(** X6: an iteration of the loop in which [get_device_info] returns
    [outs], every [write] succeeds and the [close] succeeds: after the
    calls of [get_device_info] come one [write] for every entry of [outs],
    in order, and the [close]; the iteration ends without an exception and
    the file, now closed, holds the entries of [outs] one after the other
    with nothing between them, whatever it held before. *)
Theorem X6_file_holds_the_outputs
    (dtps : gmap string type_params) (jh cr : dict) (w : World) (h : list call)
    (d : dict) (ty : string) (dtp : type_params) (hn ts : string)
    (tg : list call) (outs : list string) :
  d !! "type" = Some ty → dtps !! ty = Some dtp → d !! "hostname" = Some hn →
  let fmt := "%Y-%m-%d_%H%M%S" in
  let fn := hn +:+ "_" +:+ ts +:+ ".txt" in
  w (strftime fmt) h = inr ts →
  w (open_w fn) (h ++ [strftime fmt]) = inr tt →
  run (get_device_info d dtp jh cr) w (h ++ [strftime fmt; open_w fn])
    = (tg, inr outs) →
  (∀ s hh, w (f_write fn s) hh = inr tt) →
  w (f_close fn)
    (h ++ [strftime fmt; open_w fn] ++ tg ++ map (f_write fn) outs) = inr tt →
  let t := [strftime fmt; open_w fn] ++ tg ++ map (f_write fn) outs ++
           [f_close fn] in
  run (main_body dtps jh cr d) w h = (t, inr tt) ∧
  ∀ fs, files_after w h fs t !! fn = Some (Closed (concat_outputs outs)).
Proof.
  intros Hty Hdtp Hhn fmt fn Hts Hopen Hg Hw Hclose t.
  pose proof (run_main_body dtps jh cr w d ty hn ts dtp Hty Hdtp Hhn
                h Hts Hopen) as Hbody.
  cbv zeta in Hbody. fold fmt fn in Hbody.
  rewrite run_bind, Hg in Hbody. cbn [fst snd] in Hbody.
  rewrite run_write_outputs in Hbody by done. cbn [fst snd] in Hbody.
  rewrite Hclose in Hbody. split.
  { rewrite Hbody. subst t. by rewrite <-!app_assoc. }
  intros fs. subst t.
  assert (Forall (λ c, is_file c = false) tg) as Hfree.
  { replace tg with (run (get_device_info d dtp jh cr) w
                       (h ++ [strftime fmt; open_w fn])).1 by (by rewrite Hg).
    apply wp_free, get_device_info_no_file. }
  cbn [app files_after file_step]. rewrite Hopen.
  rewrite files_after_app, (files_after_free _ _ _ tg Hfree).
  rewrite files_after_app. cbn [files_after file_step].
  rewrite <-!app_assoc in *. cbn [app] in *. rewrite Hclose.
  rewrite lookup_alter_eq.
  erewrite files_after_writes; [|done|apply lookup_insert_eq].
  by rewrite append_nil.
Qed.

TO DO: Would you please output every record again, exactly?

COMPLETED EXERCISE:
(** X6: an iteration of the loop in which [get_device_info] returns
    [outs], every [write] succeeds and the [close] succeeds: after the
    calls of [get_device_info] come one [write] for every entry of [outs],
    in order, and the [close]; the iteration ends without an exception and
    the file, now closed, holds the entries of [outs] one after the other
    with nothing between them, whatever it held before. *)
Theorem X6_file_holds_the_outputs
    (dtps : gmap string type_params) (jh cr : dict) (w : World) (h : list call)
    (d : dict) (ty : string) (dtp : type_params) (hn ts : string)
    (tg : list call) (outs : list string) :
  d !! "type" = Some ty → dtps !! ty = Some dtp → d !! "hostname" = Some hn →
  let fmt := "%Y-%m-%d_%H%M%S" in
  let fn := hn +:+ "_" +:+ ts +:+ ".txt" in
  w (strftime fmt) h = inr ts →
  w (open_w fn) (h ++ [strftime fmt]) = inr tt →
  run (get_device_info d dtp jh cr) w (h ++ [strftime fmt; open_w fn])
    = (tg, inr outs) →
  (∀ s hh, w (f_write fn s) hh = inr tt) →
  w (f_close fn)
    (h ++ [strftime fmt; open_w fn] ++ tg ++ map (f_write fn) outs) = inr tt →
  let t := [strftime fmt; open_w fn] ++ tg ++ map (f_write fn) outs ++
           [f_close fn] in
  run (main_body dtps jh cr d) w h = (t, inr tt) ∧
  ∀ fs, files_after w h fs t !! fn = Some (Closed (concat_outputs outs)).
Proof.
  intros Hty Hdtp Hhn fmt fn Hts Hopen Hg Hw Hclose t.
  pose proof (run_main_body dtps jh cr w d ty hn ts dtp Hty Hdtp Hhn
                h Hts Hopen) as Hbody.
  cbv zeta in Hbody. fold fmt fn in Hbody.
  rewrite run_bind, Hg in Hbody. cbn [fst snd] in Hbody.
  rewrite run_write_outputs in Hbody by done. cbn [fst snd] in Hbody.
  rewrite Hclose in Hbody. split.
  { rewrite Hbody. subst t. by rewrite <-!app_assoc. }
  intros fs. subst t.
  assert (Forall (λ c, is_file c = false) tg) as Hfree.
  { replace tg with (run (get_device_info d dtp jh cr) w
                       (h ++ [strftime fmt; open_w fn])).1 by (by rewrite Hg).
    apply wp_free, get_device_info_no_file. }
  cbn [app files_after file_step]. rewrite Hopen.
  rewrite files_after_app, (files_after_free _ _ _ tg Hfree).
  rewrite files_after_app. cbn [files_after file_step].
  rewrite <-!app_assoc in *. cbn [app] in *. rewrite Hclose.
  rewrite lookup_alter_eq.
  erewrite files_after_writes; [|done|apply lookup_insert_eq].
  by rewrite append_nil.
Qed.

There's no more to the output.